Stored data entries
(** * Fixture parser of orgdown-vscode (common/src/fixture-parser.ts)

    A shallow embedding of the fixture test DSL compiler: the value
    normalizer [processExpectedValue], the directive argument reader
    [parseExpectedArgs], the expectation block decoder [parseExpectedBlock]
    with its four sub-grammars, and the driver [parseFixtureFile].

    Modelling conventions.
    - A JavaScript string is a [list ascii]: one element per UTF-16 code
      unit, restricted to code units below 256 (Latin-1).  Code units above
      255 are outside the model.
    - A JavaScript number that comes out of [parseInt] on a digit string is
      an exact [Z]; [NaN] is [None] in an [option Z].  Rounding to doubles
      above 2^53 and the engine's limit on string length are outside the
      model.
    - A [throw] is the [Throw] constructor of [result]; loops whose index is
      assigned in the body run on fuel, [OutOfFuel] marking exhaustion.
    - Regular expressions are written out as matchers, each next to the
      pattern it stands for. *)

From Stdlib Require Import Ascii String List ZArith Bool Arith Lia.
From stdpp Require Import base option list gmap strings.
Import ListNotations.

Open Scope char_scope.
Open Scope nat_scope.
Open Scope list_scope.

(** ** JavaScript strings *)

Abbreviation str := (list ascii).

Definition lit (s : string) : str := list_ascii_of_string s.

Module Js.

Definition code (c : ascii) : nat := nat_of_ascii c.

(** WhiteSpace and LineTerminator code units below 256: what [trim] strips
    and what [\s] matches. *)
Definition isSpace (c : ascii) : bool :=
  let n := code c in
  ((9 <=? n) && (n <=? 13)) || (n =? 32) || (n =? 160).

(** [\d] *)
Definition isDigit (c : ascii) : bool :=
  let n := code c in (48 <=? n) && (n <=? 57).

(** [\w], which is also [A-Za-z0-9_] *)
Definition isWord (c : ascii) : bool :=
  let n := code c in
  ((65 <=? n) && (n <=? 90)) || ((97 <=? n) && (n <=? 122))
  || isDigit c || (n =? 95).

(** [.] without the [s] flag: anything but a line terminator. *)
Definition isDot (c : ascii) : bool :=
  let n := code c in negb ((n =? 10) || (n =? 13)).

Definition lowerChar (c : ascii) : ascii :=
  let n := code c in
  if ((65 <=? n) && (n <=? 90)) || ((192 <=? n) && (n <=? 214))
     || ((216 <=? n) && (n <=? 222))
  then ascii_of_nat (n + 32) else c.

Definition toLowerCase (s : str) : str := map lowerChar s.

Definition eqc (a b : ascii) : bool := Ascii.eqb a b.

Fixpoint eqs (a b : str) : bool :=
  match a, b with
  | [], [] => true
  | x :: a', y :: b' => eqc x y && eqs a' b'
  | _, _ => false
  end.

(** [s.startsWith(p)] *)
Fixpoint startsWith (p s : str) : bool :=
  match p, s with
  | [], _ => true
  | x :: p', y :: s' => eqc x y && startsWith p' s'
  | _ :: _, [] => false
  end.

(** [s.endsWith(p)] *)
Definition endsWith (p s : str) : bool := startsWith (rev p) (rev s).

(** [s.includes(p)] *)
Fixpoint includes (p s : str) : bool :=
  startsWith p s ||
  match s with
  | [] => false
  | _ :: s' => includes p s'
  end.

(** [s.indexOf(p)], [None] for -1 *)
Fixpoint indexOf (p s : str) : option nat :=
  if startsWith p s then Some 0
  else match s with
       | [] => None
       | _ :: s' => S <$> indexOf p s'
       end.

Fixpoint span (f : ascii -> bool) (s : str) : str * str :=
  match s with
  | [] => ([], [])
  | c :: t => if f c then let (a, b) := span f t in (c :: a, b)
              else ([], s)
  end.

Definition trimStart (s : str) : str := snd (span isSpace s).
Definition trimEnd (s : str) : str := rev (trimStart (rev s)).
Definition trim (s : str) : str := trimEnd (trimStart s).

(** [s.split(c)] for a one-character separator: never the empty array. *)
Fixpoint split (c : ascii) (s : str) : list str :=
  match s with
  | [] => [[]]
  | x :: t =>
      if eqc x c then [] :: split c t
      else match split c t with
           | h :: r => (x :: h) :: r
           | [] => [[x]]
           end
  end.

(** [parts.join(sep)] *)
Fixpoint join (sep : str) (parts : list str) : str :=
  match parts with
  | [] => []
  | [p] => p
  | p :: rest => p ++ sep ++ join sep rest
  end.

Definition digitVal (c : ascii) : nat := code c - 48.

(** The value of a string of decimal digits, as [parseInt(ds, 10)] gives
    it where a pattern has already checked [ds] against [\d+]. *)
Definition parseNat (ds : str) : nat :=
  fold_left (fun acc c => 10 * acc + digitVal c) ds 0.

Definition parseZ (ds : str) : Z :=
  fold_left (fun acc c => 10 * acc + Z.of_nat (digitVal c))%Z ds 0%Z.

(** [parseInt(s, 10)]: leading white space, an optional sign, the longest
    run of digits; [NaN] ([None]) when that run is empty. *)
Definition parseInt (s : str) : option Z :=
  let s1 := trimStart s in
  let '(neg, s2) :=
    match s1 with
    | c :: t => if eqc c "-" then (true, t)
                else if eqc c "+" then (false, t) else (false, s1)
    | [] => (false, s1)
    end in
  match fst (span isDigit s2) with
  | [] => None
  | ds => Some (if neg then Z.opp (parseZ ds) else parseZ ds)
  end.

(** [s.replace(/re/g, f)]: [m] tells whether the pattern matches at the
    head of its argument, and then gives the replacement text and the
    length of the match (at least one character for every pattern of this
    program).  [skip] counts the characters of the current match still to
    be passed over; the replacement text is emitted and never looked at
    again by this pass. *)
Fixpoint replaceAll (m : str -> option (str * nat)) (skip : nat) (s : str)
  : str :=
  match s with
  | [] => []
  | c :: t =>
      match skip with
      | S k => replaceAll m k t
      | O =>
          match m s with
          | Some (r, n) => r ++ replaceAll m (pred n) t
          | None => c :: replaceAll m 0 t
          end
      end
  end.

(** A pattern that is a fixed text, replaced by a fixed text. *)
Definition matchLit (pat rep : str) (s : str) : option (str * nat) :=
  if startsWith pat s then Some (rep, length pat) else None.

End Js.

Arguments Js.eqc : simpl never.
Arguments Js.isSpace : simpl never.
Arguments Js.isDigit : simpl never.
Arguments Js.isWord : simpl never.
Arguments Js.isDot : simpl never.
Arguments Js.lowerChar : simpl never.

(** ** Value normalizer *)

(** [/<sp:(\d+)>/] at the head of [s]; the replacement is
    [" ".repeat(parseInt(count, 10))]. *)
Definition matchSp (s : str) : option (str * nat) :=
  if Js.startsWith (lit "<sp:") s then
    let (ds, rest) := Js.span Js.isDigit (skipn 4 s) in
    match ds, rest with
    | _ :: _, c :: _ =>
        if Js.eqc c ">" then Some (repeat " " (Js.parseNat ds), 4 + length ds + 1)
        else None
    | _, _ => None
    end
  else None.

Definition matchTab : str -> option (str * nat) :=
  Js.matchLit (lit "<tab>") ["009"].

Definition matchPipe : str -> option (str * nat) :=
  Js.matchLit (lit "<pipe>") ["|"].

--

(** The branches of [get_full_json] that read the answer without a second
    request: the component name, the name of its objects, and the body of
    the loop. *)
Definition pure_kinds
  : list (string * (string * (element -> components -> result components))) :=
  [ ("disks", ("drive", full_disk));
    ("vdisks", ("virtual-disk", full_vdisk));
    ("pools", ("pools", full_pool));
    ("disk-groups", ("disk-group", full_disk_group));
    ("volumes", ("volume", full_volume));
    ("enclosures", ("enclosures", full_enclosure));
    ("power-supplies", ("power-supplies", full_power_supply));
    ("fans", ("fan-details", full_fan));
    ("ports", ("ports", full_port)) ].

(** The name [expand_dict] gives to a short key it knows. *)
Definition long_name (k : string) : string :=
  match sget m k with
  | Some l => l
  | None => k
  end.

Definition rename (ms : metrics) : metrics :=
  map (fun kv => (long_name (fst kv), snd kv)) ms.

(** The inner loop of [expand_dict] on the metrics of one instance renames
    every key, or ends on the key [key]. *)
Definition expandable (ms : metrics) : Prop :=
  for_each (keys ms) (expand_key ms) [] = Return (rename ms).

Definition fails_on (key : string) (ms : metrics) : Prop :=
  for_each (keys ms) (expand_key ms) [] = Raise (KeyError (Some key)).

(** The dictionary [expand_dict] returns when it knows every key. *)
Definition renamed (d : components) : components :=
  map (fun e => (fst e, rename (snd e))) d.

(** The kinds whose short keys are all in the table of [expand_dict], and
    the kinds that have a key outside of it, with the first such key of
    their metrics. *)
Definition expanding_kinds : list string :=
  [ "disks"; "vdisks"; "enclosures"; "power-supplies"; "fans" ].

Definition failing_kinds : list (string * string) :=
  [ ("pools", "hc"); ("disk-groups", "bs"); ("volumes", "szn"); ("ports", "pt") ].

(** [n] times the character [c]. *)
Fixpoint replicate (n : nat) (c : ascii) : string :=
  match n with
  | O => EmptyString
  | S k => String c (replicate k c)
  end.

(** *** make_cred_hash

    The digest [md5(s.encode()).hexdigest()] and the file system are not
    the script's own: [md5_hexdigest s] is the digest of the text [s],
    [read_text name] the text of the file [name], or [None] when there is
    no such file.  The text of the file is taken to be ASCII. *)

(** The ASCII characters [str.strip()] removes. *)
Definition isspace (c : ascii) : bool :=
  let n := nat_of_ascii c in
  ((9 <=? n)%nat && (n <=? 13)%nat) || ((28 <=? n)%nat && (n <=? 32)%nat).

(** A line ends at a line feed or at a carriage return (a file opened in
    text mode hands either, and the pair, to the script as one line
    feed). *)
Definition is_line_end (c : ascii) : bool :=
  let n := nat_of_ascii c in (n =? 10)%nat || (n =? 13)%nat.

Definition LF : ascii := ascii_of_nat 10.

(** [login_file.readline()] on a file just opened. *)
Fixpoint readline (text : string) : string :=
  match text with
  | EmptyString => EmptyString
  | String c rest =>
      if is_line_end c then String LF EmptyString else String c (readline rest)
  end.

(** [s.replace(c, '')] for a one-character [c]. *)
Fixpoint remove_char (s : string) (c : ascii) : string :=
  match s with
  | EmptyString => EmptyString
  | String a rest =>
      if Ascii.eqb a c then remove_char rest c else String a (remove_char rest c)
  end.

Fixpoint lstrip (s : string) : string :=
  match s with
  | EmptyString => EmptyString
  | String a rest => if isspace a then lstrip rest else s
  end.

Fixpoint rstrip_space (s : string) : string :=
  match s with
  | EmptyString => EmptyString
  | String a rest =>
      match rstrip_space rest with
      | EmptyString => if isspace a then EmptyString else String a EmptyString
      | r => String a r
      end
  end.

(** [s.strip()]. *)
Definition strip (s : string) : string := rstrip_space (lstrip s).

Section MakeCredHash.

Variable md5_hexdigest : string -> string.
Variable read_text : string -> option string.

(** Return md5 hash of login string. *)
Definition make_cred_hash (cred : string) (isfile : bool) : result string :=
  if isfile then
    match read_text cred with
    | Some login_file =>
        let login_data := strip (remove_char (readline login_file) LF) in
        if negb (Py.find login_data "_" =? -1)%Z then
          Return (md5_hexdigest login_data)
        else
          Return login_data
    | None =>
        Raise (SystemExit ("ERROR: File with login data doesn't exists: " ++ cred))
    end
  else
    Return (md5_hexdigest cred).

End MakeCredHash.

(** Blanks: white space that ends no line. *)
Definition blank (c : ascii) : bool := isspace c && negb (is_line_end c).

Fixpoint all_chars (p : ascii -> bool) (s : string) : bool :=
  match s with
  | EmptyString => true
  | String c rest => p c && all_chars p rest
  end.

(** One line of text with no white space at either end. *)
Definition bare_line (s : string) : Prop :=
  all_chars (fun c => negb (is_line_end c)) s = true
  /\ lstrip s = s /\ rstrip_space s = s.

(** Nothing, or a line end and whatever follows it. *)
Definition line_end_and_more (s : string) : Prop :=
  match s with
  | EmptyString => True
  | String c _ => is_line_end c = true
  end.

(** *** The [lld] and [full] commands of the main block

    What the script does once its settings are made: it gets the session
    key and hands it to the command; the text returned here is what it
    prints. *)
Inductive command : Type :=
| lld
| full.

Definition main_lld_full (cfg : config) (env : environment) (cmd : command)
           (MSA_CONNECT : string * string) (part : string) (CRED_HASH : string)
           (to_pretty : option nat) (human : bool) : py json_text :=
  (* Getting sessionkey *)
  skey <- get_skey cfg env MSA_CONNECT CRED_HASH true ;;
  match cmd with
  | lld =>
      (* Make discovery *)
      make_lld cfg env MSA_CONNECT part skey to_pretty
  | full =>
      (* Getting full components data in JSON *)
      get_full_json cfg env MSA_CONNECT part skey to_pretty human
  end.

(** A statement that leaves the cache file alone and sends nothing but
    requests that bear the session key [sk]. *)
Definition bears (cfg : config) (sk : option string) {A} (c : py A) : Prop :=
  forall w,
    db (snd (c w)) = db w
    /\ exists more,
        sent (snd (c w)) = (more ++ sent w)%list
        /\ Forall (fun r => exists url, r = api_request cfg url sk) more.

EXERCISE AIM: Taking every line of the records in turn, count the ones holding "Getting", and state nothing but the number.

OUTPUT OF THE EXERCISE: 2